OPENER / ANDREW TUCK
Behind the mask
On Monday, most coronavirus restrictions were dropped in England in what the press, and many in government, heralded as “Freedom Day”. It comes as case numbers climb ever higher and with predictions that we could hit 100,000 a day very soon. But here in London most people seem to be happy with the move, judging by the busy streets, packed cafés and almost-bustling shops. Yet the unwinding, the return to “normal”, also comes with caveats, both official and self-imposed. Public transport, Uber and hospitals have all said that masks must stay on faces. And even in settings where they are no longer legally required (shops, for example) they have not been totally abandoned. They are seen by many as a simple courtesy, a way of nodding to a common good. They will remain for a long time.
But is this commitment also an indication that we no longer have our old appetite for risk? If the government says that we can abandon our masks, why don’t we? It’s hard to know precisely what’s happening just yet. People, for example, say that the young are already back to their old ways but I don’t think you can guess who has been dented or changed by the past months just by knowing when they were born. On the London Underground, the mask refuseniks are a disparate bunch: a middle-aged man in a pinstriped suit, two men in decorator’s overalls, a young woman – although her boyfriend is masked. And is this group mask-free because they have done any kind of mental risk assessment? A neighbour says that his girlfriend avoids putting one on only because it smears her make-up.
But there is a nervousness at play. The way that the travel rules have chopped and changed has dented people’s attempts to be mobile. The complexities of the testing regime for foreign travel have not helped either. People have become wary that until the plane takes off it can all go to pot.

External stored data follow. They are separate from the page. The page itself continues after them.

Lemma loop_break s0 j s s' :
  reach s0 j s -> step j s = Some (Break s') -> loop (Z.to_nat k) 0 s0 = Some s'.
Proof.
  intros Hr Hstep. rewrite <- (loop_from_reaches _ _ _ Hr).
  pose proof (reaches_bounds _ _ _ Hr) as Hj.
  replace (Z.to_nat (k - j)) with (S (Z.to_nat (k - (j + 1)))) by lia.
  auto using loop_unfold_break.
Qed.

(** A loop that returns has left through [break], at an iteration it reached. *)
Lemma loop_complete_from s0 s' fuel :
  forall j s,
    reach s0 j s -> fuel = Z.to_nat (k - j) -> loop fuel j s = Some s' ->
    exists j' s1, reach s0 j' s1 /\ step j' s1 = Some (Break s').
Proof.
  induction fuel as [| fuel IH]; intros j s Hr Hfuel Hloop.
  - apply reaches_bounds in Hr. lia.
  - simpl in Hloop. destruct (step j s) as [[s1 | s1] |] eqn:Hstep;
      simpl in Hloop; [| | discriminate].
    + injection Hloop as <-. eauto.
    + apply (IH (j + 1) s1); [econstructor; eauto | lia | assumption].
Qed.

Lemma loop_complete s0 s' :
  0 < k -> loop (Z.to_nat k) 0 s0 = Some s' ->
  exists j s, reach s0 j s /\ step j s = Some (Break s').
Proof.
  intros Hk Hloop.
  apply (loop_complete_from s0 s' (Z.to_nat k) 0 s0);
    [constructor; assumption | f_equal; lia | assumption].
Qed.

(** *** The rolling column indices *)

Lemma reaches_pos_inv s0 j s :
  ws_pos s0 = (ncv - 1, 0, 1) -> reach s0 j s -> pos_inv ncv j s.
Proof.
  intros Hp0. induction 1 as [| j s s' Hr IH Hstep]; [left; auto |].
  pose proof (reaches_bounds _ _ _ Hr) as Hj.
  apply lanczos_step_inv in Hstep
    as (bj & a & v & alpha' & beta' & _ & _ & _ & _ &
        [[_ ?] | [_ (V' & HV & [= ->])]]); [discriminate |].
  apply set_col_Some in HV as [Hn _]. right. simpl.
  destruct IH as [[-> Hp] | (Hj1 & Hncv & Hp)]; rewrite Hp in *; simpl in *.
  - assert (2 <= ncv) by lia. repeat split; try lia.
    unfold positive_mod. simpl.
    rewrite (Z.mod_small 0), (Z.mod_small 1) by lia. reflexivity.
  - repeat split; try lia. unfold positive_mod.
    replace (j + 1 - 1) with j by lia. replace (j + 1 + 1) with (j + 2) by lia.
    reflexivity.
Qed.

Lemma pos_inv_range j (s : workspace F) :
  2 <= ncv -> pos_inv ncv j s ->
  0 <= (ws_pos s).1.1 < ncv /\ 0 <= (ws_pos s).1.2 < ncv /\ 0 <= (ws_pos s).2 < ncv.
Proof.
  intros Hncv [[_ ->] | (_ & _ & ->)]; simpl.
  - lia.
  - repeat split; apply Z.mod_pos_bound; lia.
Qed.

(** *** What a step writes and what it leaves alone *)

Lemma step_frame j s r s' :
  step j s = Some r -> r = Break s' \/ r = Continue s' ->
  (forall i, i <> j -> read (ws_alpha s') i = read (ws_alpha s) i) /\
  (forall i, i <> j + 1 -> read (ws_beta s') i = read (ws_beta s) i) /\
  length (ws_alpha s') = length (ws_alpha s) /\
  length (ws_beta s') = length (ws_beta s).
Proof.
  intros (bj & a & v & alpha' & beta' & _ & _ & Ha & Hb & Hcase)%lanczos_step_inv Hr.
  assert (ws_alpha s' = alpha' /\ ws_beta s' = beta') as [-> ->].
  { destruct Hcase as [[_ ->] | [_ (V' & _ & ->)]], Hr as [[= <-] | [= <-]]; auto. }
  repeat split; eauto using read_write_ne, write_length.
Qed.

Lemma step_writes j s r s' :
  step j s = Some r -> r = Break s' \/ r = Continue s' ->
  exists bj a,
    read (ws_beta s) j = Some bj /\
    three_term orth_vector A orth ncv (ws_V s)
      (ws_pos s).1.1 (ws_pos s).1.2 bj = Some (a, ws_q s') /\
    read (ws_alpha s') j = Some a /\
    read (ws_beta s') (j + 1) = Some (norm (ws_q s')).
Proof.
  intros (bj & a & v & alpha' & beta' & Hbj & H3 & Ha & Hb & Hcase)%lanczos_step_inv Hr.
  assert (ws_alpha s' = alpha' /\ ws_beta s' = beta' /\ ws_q s' = v) as (-> & -> & ->).
  { destruct Hcase as [[_ ->] | [_ (V' & _ & ->)]], Hr as [[= <-] | [= <-]]; auto. }
  exists bj, a. repeat split; eauto using read_write_eq.
Qed.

I also feel it. When plans are made, I dampen excitement, aware of how many have frayed at the last minute in recent months. I pack bags not entirely convinced that they will be going anywhere. I make dinner plans knowing that a ping from the coronavirus-tracing app might scupper everything. Perhaps it’s not that we have become risk-averse but rather that we have become disappointment-aware. Acknowledging that “this might not happen” has become an insurance policy to get us past any feelings of disappointment.
We will all look back at some point and see more clearly how the pandemic changed us. Because even for those who were never sick, never lost anyone and kept their jobs, it has shaped us all. Just as we cannot see how subtly the sun hitting our skin ages us, we have often failed to notice the subtler ways that the pandemic has touched our lives. Even the shruggers, the maskless young woman, the denier – it’s affected everyone. But, once you know this, you can take the odd cancelled event, the pings, the forms and the tests in your stride, and face risk again with a seasoned countenance. In the end, we will remember that it can be oddly easier to turn to face a modicum of danger than bed down with endless disappointments.